▸ **Problem description**
Only the lines from the line containing "- apply (buffer_appends_a_record_per_line" to the end of the entries should be repeated, exactly as they appear.

▸ **Items from a data source**

(** X19: in a freeform array the [buffer] handler appends one text record for
    each line of the payload that is not blank, trimmed and in order, and
    nothing else changes; in an object, or in an array of another subtype,
    it changes nothing. *)
Theorem buffer_appends_a_record_per_line (st : state) (l : loc)
    (t : option subtype) (es : list jsval) (k : option string) (text : string) :
  top st = VRef l ->
  heap st !! l = Some (Arr t es) ->
  buffer st k (Some text)
  = Normal
      (if bool_decide (t = Some Freeform) then
         {| heap := <[l := Arr t (es ++ map VRef (seq (length (heap st))
                                                    (length (kept_lines text))))]>
                      (heap st ++ map text_record (kept_lines text));
            stack := stack st |}
       else st).
Proof.
  intros Htop Hl. unfold buffer. rewrite Htop. simpl type_tag. rewrite Hl.
  destruct t as [[| |]|]; try reflexivity.
  rewrite bool_decide_eq_true_2 by reflexivity. cbn [mbind completion_bind].
  fold (kept_lines text). rewrite (push_lines_result l _ _ _ es Hl). reflexivity.
Qed.

Lemma buffer_appends_a_record_per_line_witness :
  buffer {| heap := [Obj {[ "notes" := VRef 1 ]}; Arr (Some Freeform) []];
            stack := [VRef 1; VRef root] |} None
    (Some ("Line one" +:+ String Str.newline (" " +:+ String Str.newline " Line two ")))
  = Normal
      {| heap := [Obj {[ "notes" := VRef 1 ]}; Arr (Some Freeform) [VRef 2; VRef 3];
                  text_record "Line one"; text_record "Line two"];
         stack := [VRef 1; VRef root] |}.
Proof.
  etrans.
  - apply (buffer_appends_a_record_per_line
             {| heap := [Obj {[ "notes" := VRef 1 ]}; Arr (Some Freeform) []];
                stack := [VRef 1; VRef root] |} 1 (Some Freeform) [] None);
      reflexivity.
  - vm_compute. reflexivity.
Defined.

▸ **Solution to this task**
  - apply (buffer_appends_a_record_per_line
             {| heap := [Obj {[ "notes" := VRef 1 ]}; Arr (Some Freeform) []];
                stack := [VRef 1; VRef root] |} 1 (Some Freeform) [] None);
      reflexivity.
  - vm_compute. reflexivity.
Defined.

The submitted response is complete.